BioComputing

  Secondary Structure Element Alignment
(SSEA)


Scoring and Benchmarking

Scoring System
Each secondary structure element is represented by a letter for the state (H, E, C), and a number corresponding to the length of the region. Matches (H -> H, E -> E, C -> C) are scored by the length of the shorter fragment.

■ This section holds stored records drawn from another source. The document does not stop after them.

(** ** Replication *)

(** C15: AppendEntries is answered with success exactly when the message is of
    the peer's term or later and the peer holds the entry before the
    message's.  Its new log is then determined entry by entry ([replaced_by]):
    what precedes the message stays, an entry of the message is put in its
    place with its command, unless the log agrees in terms up to there, and what
    follows the message is kept when nothing was in conflict and cut off
    otherwise.  What was committed stays if the message does not contradict it.
    Whatever the outcome the new state is on stable storage; if the message is
    refused the log is what it was. *)
Theorem AppendEntries_correct {C} `{Codec (Z * Z * list (LogEntry C) * Z * Z)} (rf : Raft C)
    (args : AppendEntriesArgs C) (now : Z) (Hw : raft_wf rf) (Hrec : recovers rf) :
  ∃ rf' reply, AppendEntries rf args now = Ret (rf', reply) ∧ recovers rf' ∧
    (aer_Success reply = true ↔ currentTerm rf ≤ aea_Term args ∧ prev_matches rf args) ∧
    (aer_Success reply = false → Log rf' = Log rf ∧ commitIndex rf' = commitIndex rf) ∧
    (aer_Success reply = true →
       currentTerm rf' = aea_Term args ∧ replaced_by rf rf' args ∧
       (respects_commit rf args → ∀ i, i ≤ commitIndex rf → entry_at rf' i = entry_at rf i) ∧
       commitIndex rf' = Z.max (commitIndex rf) (Z.min (aea_LeaderCommit args) (last_index rf))).
Proof.
  pose proof Hw as [Hl _ _ _ _ _ Hc].
  destruct (AppendEntries_cases rf args now Hl) as (rf' & reply & E & Hcase).
  pose proof (recovers_AppendEntries rf args now rf' reply Hl E Hrec) as Hrec'.
  exists rf', reply. split; [done|]. split; [done|]. destruct (append_enter_fields rf args now) as (EL & EI & _ & EC & _).
  destruct Hcase as [(Ht & -> & ->)|[(Ht & Hp & -> & _ & Hs & _)|(Ht & Hp & -> & np & -> & _)]].
  - simpl. split_and!; [split; [done|lia]|done..].
  - rewrite Hs. split_and!; [split; [done|tauto]|done..].
  - simpl. split_and!; [done|done|]. intros _. pose proof (append_enter_term rf args now Ht) as ET.
    unfold append_accept in *. set (rf2 := append_enter rf args now) in *. clearbody rf2.
    match goal with |- context [replaced_by _ ?r] => set (rf3 := r) in * end.
    assert (Log rf3 = merged_log rf args) as HL by (by destruct np).
    assert (lastIncludedIndex rf3 = lastIncludedIndex rf) as HI by (by destruct np).
    split_and!; [by destruct np|by apply merged_replaced| |].
    + intros Hr i Hi. by eapply merged_entry_at.
    + destruct np; simpl; unfold follower_commit; case_test; lia.
Qed.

Mismatches (H -> E, E -> H) do not contribute to the score. Structure to coil matches ({H, E} -> C) are weighted half the length of the shorter segment. Unlike the original method (Przytycka et al., Nat Struct Biol 6:672-682; 1999), we do not split secondary structure elements to obtain better matches.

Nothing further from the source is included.